Responding Vermont police found Mason stumbling around his back yard, ignoring orders to lie down on the ground and yelling, "Shoot me!" His wife begged police not to shoot or Taser him, explaining that he "just had a seizure, you'll kill him." Police ignored her, shocked him and he died. The medical examiner listed the cause of death as "sudden cardiac death due to conducted electrical weapon discharge."

Mason's mother and the ACLU lobbied the Vermont Legislature for restrictions on Taser use. The law was enacted in 2014. It limits police use of Tasers and sets training standards for officers who carry them.

When retired NASA engineer Jack Cover invented the conducted energy weapon in 1969, it was less dangerous. Cover used a five-watt system that would get people's attention, but would not knock them down. By 1977, they were being field tested by police departments across the country.

In 1993, entrepreneurial brothers Rick and Tim Smith licensed the technology, founded Taser International, improved the weapon's trigger mechanism and accuracy, and quadrupled the electrical output while tripling its charge. Now the Taser could kill.

Bankruptcy was looming for Taser International in 1999 when the Smiths rushed the Model M26 into production. It was hailed as a weapon that changed how police did their jobs. The idea was that police would use Tasers instead of firearms. Time has shown that police do use Tasers instead of firearms, but they also use it in lieu of simply talking to the people they encounter. This is especially true of the police calls involving the mentally ill.

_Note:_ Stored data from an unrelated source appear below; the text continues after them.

Lemma kept_test (tok : Token) :
  negb (is_space tok)
  && (negb (text tok =? "-") || negb (tag_ tok =? "HYPH")) = true
  ↔ kept tok.
Proof.
  unfold kept.
  rewrite andb_true_iff, orb_true_iff, !negb_true_iff, !eqb_false.
  destruct (decide (text tok = "-")), (decide (tag_ tok = "HYPH")); tauto.
Qed.

Lemma to_conll_tokens_fst (sentence : list Token) :
  ∀ (acc : list ConllEntry) (i : Z) (env : Env World),
    fst (to_conll_tokens verbose sentence acc i env)
    = acc ++ imap (λ k, conll_of_token (i + Z.of_nat k + 1)) (filter kept sentence).
Proof.
  induction sentence as [|tok rest IH]; intros acc i env.
  - simpl. by rewrite app_nil_r.
  - cbn [to_conll_tokens]. unfold bind at 1.
    destruct (when verbose _ env) as [[] env'].
    pose proof (kept_test tok) as Hk.
    rewrite filter_cons.
    destruct (is_space tok) eqn:Hs; cbn [negb andb] in *.
    { rewrite decide_False by (intros [? _]; congruence). apply IH. }
    destruct (negb (text tok =? "-") || negb (tag_ tok =? "HYPH")) eqn:Ht.
    + rewrite decide_True by (by apply Hk).
      rewrite IH, <- app_assoc. f_equal. cbn [imap app]. f_equal.
      * unfold conll_of_token. f_equal. lia.
      * apply imap_ext. intros k t _. cbn. f_equal. lia.
    + rewrite decide_False by (intros Hc; apply Hk in Hc; congruence).
      apply IH.
Qed.

Lemma to_conll_sentence_fst (sentence : list Token) (env : Env World) :
  fst (to_conll_sentence verbose sentence env) = conll_of_sentence sentence.
Proof.
  unfold to_conll_sentence, conll_of_sentence, bind.
  pose proof (to_conll_tokens_fst sentence [root_entry] 0 env) as H.
  destruct (to_conll_tokens verbose sentence [root_entry] 0 env) as [sc env1].
  destruct (when verbose _ env1) as [[] env2]. cbn in *. subst sc.
  f_equal.
Qed.

(** The tabular conversion changes the world only through the annotator
    (printing touches the standard output alone). *)
Lemma to_conll_tokens_world (sentence : list Token) :
  ∀ (acc : list ConllEntry) (i : Z) (env : Env World),
    world (snd (to_conll_tokens verbose sentence acc i env)) = world env.
Proof.
  induction sentence as [|tok rest IH]; intros acc i env; [done|].
  cbn [to_conll_tokens]. unfold bind at 1.
  assert (world (snd (when verbose (print (text tok +:+ tab +:+ tag_ tok)) env))
          = world env) as Hw by (by destruct verbose).
  destruct (when verbose _ env) as [[] env']. cbn in Hw. rewrite <- Hw.
  destruct (negb (is_space tok)); [|apply IH].
  destruct (negb (text tok =? "-") || negb (tag_ tok =? "HYPH")); apply IH.
Qed.

Lemma for_each_print_world {A : Type} (f : A → string) (l : list A) :
  ∀ env : Env World, world (snd (for_each (λ x, print (f x)) l env)) = world env.
Proof.
  induction l as [|x l IH]; intros env; [done|].
  cbn [for_each]. unfold bind, print at 1. cbn. by rewrite IH.
Qed.

Lemma to_conll_sentence_world (sentence : list Token) (env : Env World) :
  world (snd (to_conll_sentence verbose sentence env)) = world env.
Proof.
  unfold to_conll_sentence, bind.
  pose proof (to_conll_tokens_world sentence [root_entry] 0 env) as H.
  destruct (to_conll_tokens verbose sentence [root_entry] 0 env) as [sc env1].
  cbn in H. rewrite <- H.
  destruct verbose; cbn; [|done].
  pose proof (for_each_print_world
    (λ entry, str_of_int (id entry) +:+ tab +:+ form entry +:+ tab
              +:+ pos entry +:+ tab) sc
    {| world := world env1;
       stdout := stdout env1
                 ++ ["-----------------------" +:+ newline +:+ "input conll form:"] |})
    as Hf.
  destruct (for_each _ sc _) as [[] env2]. cbn in *. done.
Qed.

Lemma yield_each_to_conll_sentence (sents : list (list Token)) :
  ∀ env : Env World,
    fst (yield_each (to_conll_sentence verbose) sents env)
    = map conll_of_sentence sents
    ∧ world (snd (yield_each (to_conll_sentence verbose) sents env)) = world env.
Proof.
  induction sents as [|sentence sents IH]; intros env; [done|].
  cbn [yield_each]. unfold bind.
  pose proof (to_conll_sentence_fst sentence env) as H1.
  pose proof (to_conll_sentence_world sentence env) as H2.
  destruct (to_conll_sentence verbose sentence env) as [sc env1].
  destruct (IH env1) as [H3 H4].
  destruct (yield_each _ sents env1) as [scs env2].
  cbn in *. subst. split; [done | congruence].
Qed.

(** [to_conll] on a string: the annotator is called once, on the text, and
    every sentence it returns is converted. *)
Lemma to_conll_str (s : string) (env : Env World) :
  fst (to_conll verbose spacy_annotator (PyStr s) env)
  = map conll_of_sentence (fst (spacy_annotator s (world env)))
  ∧ world (snd (to_conll verbose spacy_annotator (PyStr s) env))
    = snd (spacy_annotator s (world env)).
Proof.
  unfold to_conll, bind, call.
  destruct (spacy_annotator s (world env)) as [sents w1].
  apply (yield_each_to_conll_sentence sents {| world := w1; stdout := stdout env |}).
Qed.

End ToConll.

(** ** The conjunction-relation resolver *)

Section Resolver.

Variable show_tok : bool.

Lemma parse_tok_root (st : ConjGovernors * list ParsedTok) (tok : PredEntry) :
  ¬ nonroot tok → parse_tok show_tok st tok = st.
Proof.
  unfold nonroot, parse_tok. intros H. destruct st as [cg ps].
  assert (form (entry tok) = "*root*") as E
    by (destruct (decide (form (entry tok) = "*root*")); tauto).
  apply eqb_true in E. by rewrite E.
Qed.

Lemma parse_tok_nonroot (cg : ConjGovernors) (ps : list ParsedTok) (tok : PredEntry) :
  nonroot tok →
  parse_tok show_tok (cg, ps) tok = (register cg tok, ps ++ [emitted show_tok cg tok]).
Proof.
  unfold nonroot, parse_tok, emitted, resolve, register. intros H.
  apply eqb_false in H. rewrite H. cbn [negb].
  destruct cg as [a o]. cbn [and_ or_].
  destruct (lower (form (entry tok)) =? "and") eqn:Ea;
    [apply eqb_true in Ea | apply eqb_false in Ea];
    [rewrite (decide_True _ _ Ea) | rewrite (decide_False _ _ Ea)];
    (destruct (lower (form (entry tok)) =? "or") eqn:Eo;
     [apply eqb_true in Eo | apply eqb_false in Eo];
     [rewrite (decide_True _ _ Eo) | rewrite (decide_False _ _ Eo)]);
    cbn [and_ or_];
    (destruct (pred_relation tok =? "conj") eqn:Er;
     [apply eqb_true in Er | apply eqb_false in Er];
     [rewrite (decide_True _ _ Er) | rewrite (decide_False _ _ Er)];
     [rewrite Er | reflexivity]);
    repeat case_bool_decide; repeat case_decide; try tauto; reflexivity.
Qed.

(** What the scan has appended so far does not influence what it appends
    next. *)
Lemma scan_from_snd (l : list PredEntry) :
  ∀ (cg : ConjGovernors) (ps : list ParsedTok),
    fold_left (parse_tok show_tok) l (cg, ps)
    = (fst (fold_left (parse_tok show_tok) l (cg, [])),
       ps ++ snd (fold_left (parse_tok show_tok) l (cg, []))).
Proof.
  induction l as [|tok l IH]; intros cg ps.
  - cbn. by rewrite app_nil_r.
  - cbn [fold_left]. destruct (decide (nonroot tok)) as [Hn | Hn].
    + rewrite !parse_tok_nonroot by done.
      rewrite (IH _ (ps ++ _)), (IH _ ([] ++ _)). cbn. by rewrite <- app_assoc.
    + rewrite !parse_tok_root by done. apply IH.
Qed.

"Cops have been turned into mental health workers on the street," according to Ken Valentine, the former chief of law enforcement for the Utah Attorney General who advises law enforcement agencies on the use of force. "I fear that some police training and police practices have allowed the crowding out of persuasion, and the Taser has become the default tool."

The prevalence of police violence against the mentally ill has led some law enforcement agencies to adopt "crisis intervention training" that emphasizes using conflict de-escalation strategies instead of force. Sadly, only about 3,000 of the 18,000 agencies have such a program. In most agencies, using a Taser is still preferred over shooting--or talking with--a suspect.